Maxwell had another drink and passed the bottle to him. Shakespeare finished off his beer and thumped the bottle back onto the table. Carol took the bottle from Oop and poured a couple of inches into her glass.

"I don't care how the rest of you conduct yourselves," she said. "I will not go utterly barbaric. I insist on drinking from a glass."

"Beer!" yelled Oop. "More beer for our distinguished guest."

"I thank you, sir," said Shakespeare.

"How did you ever find this dump?" asked Maxwell. "I know," said Oop, "many of the backwaters of this campus."

"It was exactly what we wanted," said Ghost. "Time will be beating the bushes for our friend. Did Harlow tell you he had disappeared?"

"No," said Maxwell, "but he seemed somewhat on edge. He mentioned that he was worried, but you couldn't tell it on him. He's the kind who can sit on the edge of an exploding volcano and never turn a hair."

"How about the newsmen?" Maxwell asked. "Still covering the shack?"

Oop shook his head. "But they'll be back. We'll have to find some other place for you to bunk."

"I suppose I might as well face them," Maxwell said.

"The story will have to be told someday."

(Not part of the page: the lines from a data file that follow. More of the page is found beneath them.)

Definition nan0 (l : list Z) : Z := 0.
Fixpoint plain_id (s : string) : bool :=
  match s with EmptyString => true | String c s => negb (Ascii.eqb c " ") && negb (Ascii.eqb c ":") && plain_id s end.
(** A mod of the game with two options, and one of another game. *)
Definition colour_manifest (game id : string) : json :=
  JObject [("game_id", JString game); ("id", JString id); ("display_name", JString "Colours"); ("version", JString "1.2.0"); ("authors", string_array ["a"]);
             ("description", JString "Changes colours"); ("short_description", JString "Colours");
           ("minimum_recomp_version", JString "1.0.0"); ("dependencies", string_array ["base:0.9.1"; "tools"]);
           ("config_schema", JObject [("options", JArray
             [JObject [("id", JString "hue"); ("name", JString "Hue"); ("type", JString "Enum"); ("options", string_array ["red"; "green"]); ("default", JString "green")];
              JObject [("id", JString "title"); ("name", JString "Title"); ("type", JString "String")]])])]%string.
Definition parsed_colours : outcome manifest_file := parse_manifest_json nan0 plain_id "mods/colours" (colour_manifest "game" "colours").
Definition few_names (o : ConfigOption) : bool := match variant o with Option_enum opts _ => Z.of_nat (length opts) <? 2 ^ 32 | _ => true end.
Lemma colours_parsed : match parsed_colours with
  | inr m => bool_decide (description m = "Changes colours"%string) && forallb few_names (options (config_schema m))
  | inl _ => false
  end = true.
Proof. vm_compute. reflexivity. Qed.
Lemma accepted_manifest_roundtrip_witness : exists m, parsed_colours = inr m /\ description m = "Changes colours"%string /\
  parse_manifest_json nan0 plain_id "mods/colours" (manifest_json m) = inr m.
Proof.
  pose proof colours_parsed as H. destruct parsed_colours as [|m] eqn:E; [discriminate H|]. apply andb_prop in H as [Hd Hl]. exists m. split; [reflexivity|]. split; [by apply bool_decide_eq_true in Hd|].
  destruct (accepted_manifest_roundtrip nan0 plain_id "mods/colours" m) as [R A]. apply R, (A _ E).
  intros o opts i Ho Ev. rewrite forallb_forall in Hl. specialize (Hl o (proj1 (list_elem_of_In _ _) Ho)). unfold few_names in Hl. rewrite Ev in Hl. by apply Z.ltb_lt.
Defined.
Example error_is_explained : parse_manifest_json nan0 plain_id "" (JObject [("game_id", JString "game"); ("id", JNull)]%string) =
  inl (IncorrectManifestFieldType, "id"%string).
Proof. reflexivity. Qed.

(** The mod folder, with the second mod for another game. *)
Definition sample_host (p : string) : path_status :=
  if bool_decide (p ∈ ["mods/colours"; "mods/away"; "mods/hats"]%string) then Directory
  else if bool_decide (p = "mods/colours/mod.json"%string) then Regular (Some (dump (colour_manifest "game" "colours")))
  else if bool_decide (p = "mods/away/mod.json"%string) then Regular (Some (dump (colour_manifest "elsewhere" "hats")))
  else if bool_decide (p = "mods/hats/mod.json"%string) then Regular (Some (dump (colour_manifest "game" "hats")))
  else Missing.
Definition sample_scan (d : disk) (listing : list dir_entry) :=
  scan_mod_folder nan0 plain_id sample_host (fun _ => None) types ["code.bin"%string] "cfg/mod_config" d ∅ listing []
    (MkModFiles (register_game "game" no_mods) [] ∅ ∅ []).
Definition colours_open : mod_files := snd (sample_scan ∅ [Entry_directory "mods/colours"]).
Definition colours_set : mod_files :=
  set_mod_config_value 0 "title" (Value_string "dawn") (set_mod_config_value 0 "hue" (Value_u32 0) (request Queue_save colours_open)).
Abbreviation sample_step := (files_step nan0 plain_id sample_host (fun _ => None) types ["code.bin"%string] "cfg/mod_config" (ver 1 0 0) "cfg/mods.json").
Abbreviation sample_round := (thread_round (ver 1 0 0) "cfg/mod_config" "cfg/mods.json").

"They'll tear you apart," warned Carol. "And Oop tells me you are without a job and Longfellow's sore at you. You can't stand bad publicity right now."

"None of it really matters," Maxwell told her. "The only problem is how much of it I should tell them."

"All of it," said Oop. "Tear the thing wide open. Let the galaxy know exactly what was lost."

"No," said Maxwell. "Harlow is my friend. I can't do anything to hurt him."

A waiter brought a bottle of beer and put it down.

"One bottle!" raged Oop. "What do you mean, one bottle? Go back and get an armload of it. Our friend here has a dry on."

"You didn't say," the waiter said. "How was I to know?" He shuffled off to gather up more beer.

"Your hospitality," said Shakespeare, "is beyond reproach. But I fear I am intruding in a time of trouble."

"Trouble, yes," Ghost told him. "But you are not intruding. We are glad to have you."

"What was this Oop said about your staying here?" asked Maxwell. "About your settling down."

"My teeth are bad," said Shakespeare. "They hang loosely in the jaw and at times pain exceedingly. I have intelligence that hereabout are marvelous mechanics who can extract them with no pain and fabricate a set to replace the ones I have."

"That can be done, indeed," said Ghost.

"I left at home," said Shakespeare, "a wife with a nagging tongue and I would be rather loath to return to her. Likewise, the ale that you call beer is wondrous above any I have drunk and I hear tell that you have arrived at understanding with goblins and with fairies, which is a marvelous thing. And to sit at meat with a ghost is past all understanding, although one has the feeling here he must dig close at the root of truth."